(** * mod_websocket: a shallow embedding of the WebSocket core of mod_websocket.c

    The development models, from [src/mod_websocket.c]:
    - the outbound encoder [mod_websocket_plugin_send] and [mod_websocket_plugin_close];
    - the inbound framing loop [mod_websocket_data_framing] (the [switch] with its
      fall-throughs, block by block);
    - the handshake [mod_websocket_handshake], the subprotocol parser
      [mod_websocket_parse_protocol] (with [apr_strtok]) and the request handler
      [mod_websocket_method_handler];
    - the callbacks [mod_websocket_header_get] and [mod_websocket_header_set].

    Bytes are [Z] values in [0, 256); C integers are [Z] with their wrap-around
    written out where it can occur. *)

From Stdlib Require Import String Ascii List ZArith Bool Lia.
Import ListNotations.
Open Scope Z_scope.

(** ** Constants of the source *)

Definition OPCODE_CONTINUATION : Z := 0.
Definition OPCODE_TEXT : Z := 1.
Definition OPCODE_BINARY : Z := 2.
Definition OPCODE_CLOSE : Z := 8.
Definition OPCODE_PING : Z := 9.
Definition OPCODE_PONG : Z := 10.

(** The message types of [websocket_plugin.h]; the code only compares them. *)
Inductive message_type :=
| MESSAGE_TYPE_INVALID
| MESSAGE_TYPE_TEXT
| MESSAGE_TYPE_BINARY
| MESSAGE_TYPE_CLOSE
| MESSAGE_TYPE_PING
| MESSAGE_TYPE_PONG.
Lemma endsDone_prefix (results : nat -> Op.t * Stage) (n : nat) :
  forall m,
    (forall i, m <= i < m + n -> Op.done (fst (results i)) = false) ->
    Op.done (fst (results (m + n))) = true ->
    endsDone (fst (results m)) (List.map results (seq (S m) n)).
Proof.
  induction n as [|n IH]; intros m Hpend Hdone; simpl.
  - now rewrite Nat.add_0_r in Hdone.
  - destruct (results (S m)) as [operation' st] eqn:E. split.
    + apply Hpend. lia.
    + replace operation' with (fst (results (S m))) by now rewrite E.
      apply IH.
      * intros i Hi. apply Hpend. lia.
      * now replace (S m + n) with (m + S n) by lia.
Qed.
(** C9. Once the request is submitted, the loop waits ten seconds before
    each poll ([loopCalls]) and goes on exactly as long as the operations
    returned are pending: after any number of pending results the
    invocation is still in the loop, waiting for the next timer; after a
    result that is done it has left the loop and neither a timer nor a
    poll is awaited any more.  So for an endless sequence of results, the
    polls go on for ever exactly when none of the results is done. *)
Theorem poll_loop (env : Env) (s : State) (j : Job) :
  jobs s = [j] ->
  phase j = Submitting ->
  (forall operation stage polls,
      allPending ((operation, stage) :: polls) ->
      exists s',
        exec env s (SubmitReturns 0 operation stage :: pollEvents 0 polls) = Some s'
        /\ jobs s' = [setPhase (Sleeping (lastOperation operation polls)) j]
        /\ log s' = log s ++ loopCalls (API_KEY env) operation polls
                      ++ [SetTimeout 10000])
  /\ (forall operation stage polls,
         endsDone operation polls ->
         exists s' tail,
           exec env s (SubmitReturns 0 operation stage :: pollEvents 0 polls) = Some s'
           /\ ~ inLoop s'
           /\ step env s' (TimerFires 0) = None
           /\ (forall operation' stage',
                  step env s' (PollReturns 0 operation' stage') = None)
           /\ log s' = log s ++ loopCalls (API_KEY env) operation polls ++ tail
           /\ (tail = [] \/ tail = [OnKeyReset]
               \/ exists u, tail = [Service.fetchRequest (API_KEY env) u]))
  /\ (forall results : nat -> Op.t * Stage,
         (forall n, exists s',
               exec env s (loopEvents results n) = Some s' /\ inLoop s')
         <-> (forall k, Op.done (fst (results k)) = false)).
Proof.
  intros Hjobs Hphase.
  assert (Hpending : forall operation stage polls,
             allPending ((operation, stage) :: polls) ->
             exists s',
               exec env s (SubmitReturns 0 operation stage :: pollEvents 0 polls) = Some s'
               /\ jobs s' = [setPhase (Sleeping (lastOperation operation polls)) j]
               /\ log s' = log s ++ loopCalls (API_KEY env) operation polls
                             ++ [SetTimeout 10000]).
  { intros operation stage polls Hp.
    destruct (submitted_pending env s j operation stage polls Hjobs Hphase Hp)
      as [s' [He [Hj [Hl _]]]].
    exists s'. auto. }
  assert (Hdone : forall operation stage polls,
             endsDone operation polls ->
             exists s' tail,
               exec env s (SubmitReturns 0 operation stage :: pollEvents 0 polls) = Some s'
               /\ ~ inLoop s'
               /\ step env s' (TimerFires 0) = None
               /\ (forall operation' stage',
                      step env s' (PollReturns 0 operation' stage') = None)
               /\ log s' = log s ++ loopCalls (API_KEY env) operation polls ++ tail
               /\ (tail = [] \/ tail = [OnKeyReset]
                   \/ exists u, tail = [Service.fetchRequest (API_KEY env) u])).
  { intros operation stage polls Hend.
    destruct (submitted_to_loop_end env s j operation stage polls Hjobs Hphase Hend)
      as [s1 [j1 [Hexec [Hjobs1 Hlog1]]]].
    destruct (afterLoop_shape env j1 (lastOperation operation polls) s1 Hjobs1)
      as [Hshape [tail [Hlog Htail]]].
    eexists. exists tail. split; [exact Hexec|].
    split; [exact (not_inLoop_after j1 _ Hshape)|].
    destruct (no_poll_after env j1 _ Hshape) as [Ht Hp].
    split; [exact Ht|]. split; [exact Hp|].
    split; [|exact Htail]. rewrite Hlog, Hlog1, <- app_assoc. reflexivity. }
  split; [exact Hpending|]. split; [exact Hdone|].
  intros results. split.
  - intros Hforever k. induction k as [k IH] using lt_wf_ind.
    destruct (Op.done (fst (results k))) eqn:Hk; [exfalso|reflexivity].
    destruct (Hdone (fst (results 0)) (snd (results 0)) (List.map results (seq 1 k)))
      as [s' [tail [Hexec [Hout _]]]].
    { apply endsDone_prefix; [|exact Hk]. intros i Hi. apply IH. lia. }
    destruct (Hforever k) as [s'' [Hexec' Hin]].
    unfold loopEvents in Hexec'. rewrite Hexec in Hexec'.
    injection Hexec' as <-. contradiction.
  - intros Hnever n.
    destruct (Hpending (fst (results 0)) (snd (results 0)) (List.map results (seq 1 n)))
      as [s' [Hexec [Hj _]]].
    { constructor; [apply Hnever|]. apply allPending_prefix. intros i _. apply Hnever. }
    exists s'. split; [exact Hexec|].
    eexists. eexists. split; [exact Hj|]. left. reflexivity.
Qed.

Lemma poll_loop_witness :
  exists s',
    exec (Sample.env Studio1)
      (setJobs [Build_Job (str "a cat") R720p Ratio16x9 Submitting]
         (setIsGenerating true initialState))
      (SubmitReturns 0 Sample.pending Stage0
         :: pollEvents 0 [(Sample.pending, Stage1); (Sample.pending, Stage2)])
    = Some s'
    /\ log s'
       = [SetTimeout 10000; GetVideosOperation (str "KEY") Sample.pending;
          SetTimeout 10000; GetVideosOperation (str "KEY") Sample.pending;
          SetTimeout 10000].
Proof.
  destruct (poll_loop (Sample.env Studio1)
              (setJobs [Build_Job (str "a cat") R720p Ratio16x9 Submitting]
                 (setIsGenerating true initialState))
              (Build_Job (str "a cat") R720p Ratio16x9 Submitting)
              eq_refl eq_refl)
    as [Hpending _].
  destruct (Hpending Sample.pending Stage0
              [(Sample.pending, Stage1); (Sample.pending, Stage2)])
    as [s' [Hexec [_ Hlog]]].
  - repeat constructor.
  - exists s'. split; [exact Hexec | exact Hlog].
Defined.
(** A poll that is rejected ends the run through the [catch] block. *)
Lemma poll_rejected (env : Env) (s : State) (j : Job) (operation : Op.t)
    (e : Thrown.t) :
  jobs s = [j] ->
  phase j = Polling operation ->
  exists s',
    step env s (PollThrows 0 e) = Some s'
    /\ jobs s' = [] /\ isGenerating s' = false /\ history s' = history s.
Proof.
  intros Hjobs Hphase. unfold step. cbn [target]. rewrite Hjobs. cbn [nth_error].
  unfold resume. rewrite Hphase. eexists. split; [reflexivity|].
  unfold throw, finish.
  destruct (catchBlock_frame (version env) (Service.rethrow e) s)
    as [_ [_ [_ [_ [Hh [_ Hj]]]]]].
  cbn. rewrite Hj, Hjobs, Hh. repeat split.
Qed.

(** ** Credential reset *)

Lemma throw_reset (env : Env) (i : nat) (s : State) :
  resetOutcome env i s (Some (throw env i (newError API_KEY_RESET_REQUIRED) s)).
Proof.
  eexists. split; [reflexivity|]. unfold throw. rewrite catchBlock_reset.
  destruct (version env); cbn; repeat split; auto.
Qed.

(** C3. A rejection of the service at the submission or at a poll whose
    message contains [Requested entity was not found], and an answer to
    the download that is not ok and whose body contains it, make the
    controller send the credential-reset notification and end the run
    without an error in the banner, whatever else the message contains
    (quota markers included).  (A download that fails without an answer
    is not among them, as the lemma after the example shows.) *)
Theorem credential_reset (env : Env) (s : State) (i : nat) (j : Job) :
  nth_error (jobs s) i = Some j ->
  (forall e,
      phase j = Submitting ->
      occurs NOT_FOUND (Thrown.message e) ->
      resetOutcome env i s (step env s (SubmitThrows i e)))
  /\ (forall operation e,
         phase j = Polling operation ->
         occurs NOT_FOUND (Thrown.message e) ->
         resetOutcome env i s (step env s (PollThrows i e)))
  /\ (forall response now1 now2,
         phase j = Fetching ->
         Resp.ok response = false ->
         occurs NOT_FOUND (Resp.body response) ->
         resetOutcome env i s (step env s (FetchResponds i response now1 now2))).
Proof.
  intros Hnth. split; [|split].
  - intros e Hphase Hocc. unfold step. cbn [target]. rewrite Hnth.
    unfold resume. rewrite Hphase, (rethrow_not_found e Hocc). apply throw_reset.
  - intros operation e Hphase Hocc. unfold step. cbn [target]. rewrite Hnth.
    unfold resume. rewrite Hphase, (rethrow_not_found e Hocc). apply throw_reset.
  - intros response now1 now2 Hphase Hok Hocc. unfold step. cbn [target].
    rewrite Hnth. unfold resume. rewrite Hphase.
    unfold afterFetch, Service.fetchVideoBlobUrl. rewrite Hok. cbn [negb].
    rewrite (proj2 (includes_spec _ _) Hocc). cbn [orb]. apply throw_reset.
Qed.

Lemma credential_reset_witness :
  let s := setJobs [Build_Job (str "a cat") R720p Ratio16x9 Submitting]
             (setIsGenerating true Sample.typed) in
  let e := newError (str "429 RESOURCE_EXHAUSTED quota: Requested entity was not found.") in
  resetOutcome (Sample.env Studio1) 0 s
    (step (Sample.env Studio1) s (SubmitThrows 0 e)).
Proof.
  intros s e.
  destruct (credential_reset (Sample.env Studio1) s 0
              (Build_Job (str "a cat") R720p Ratio16x9 Submitting) eq_refl)
    as [Hsubmit _].
  apply Hsubmit.
  - reflexivity.
  - exists (str "429 RESOURCE_EXHAUSTED quota: "), (str "."). reflexivity.
Defined.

----------------

[EXERCISE REQUIREMENTS]
Only the lines above from the line containing "- now rewrite Nat.add_0_r in Hdone." through the line containing "Hi. apply Hpend. lia." should be retyped, exactly and with both ends included.

[REPLY TO THE EXERCISE]
  - now rewrite Nat.add_0_r in Hdone.
  - destruct (results (S m)) as [operation' st] eqn:E. split.
    + apply Hpend. lia.
    + replace operation' with (fst (results (S m))) by now rewrite E.
      apply IH.
      * intros i Hi. apply Hpend. lia.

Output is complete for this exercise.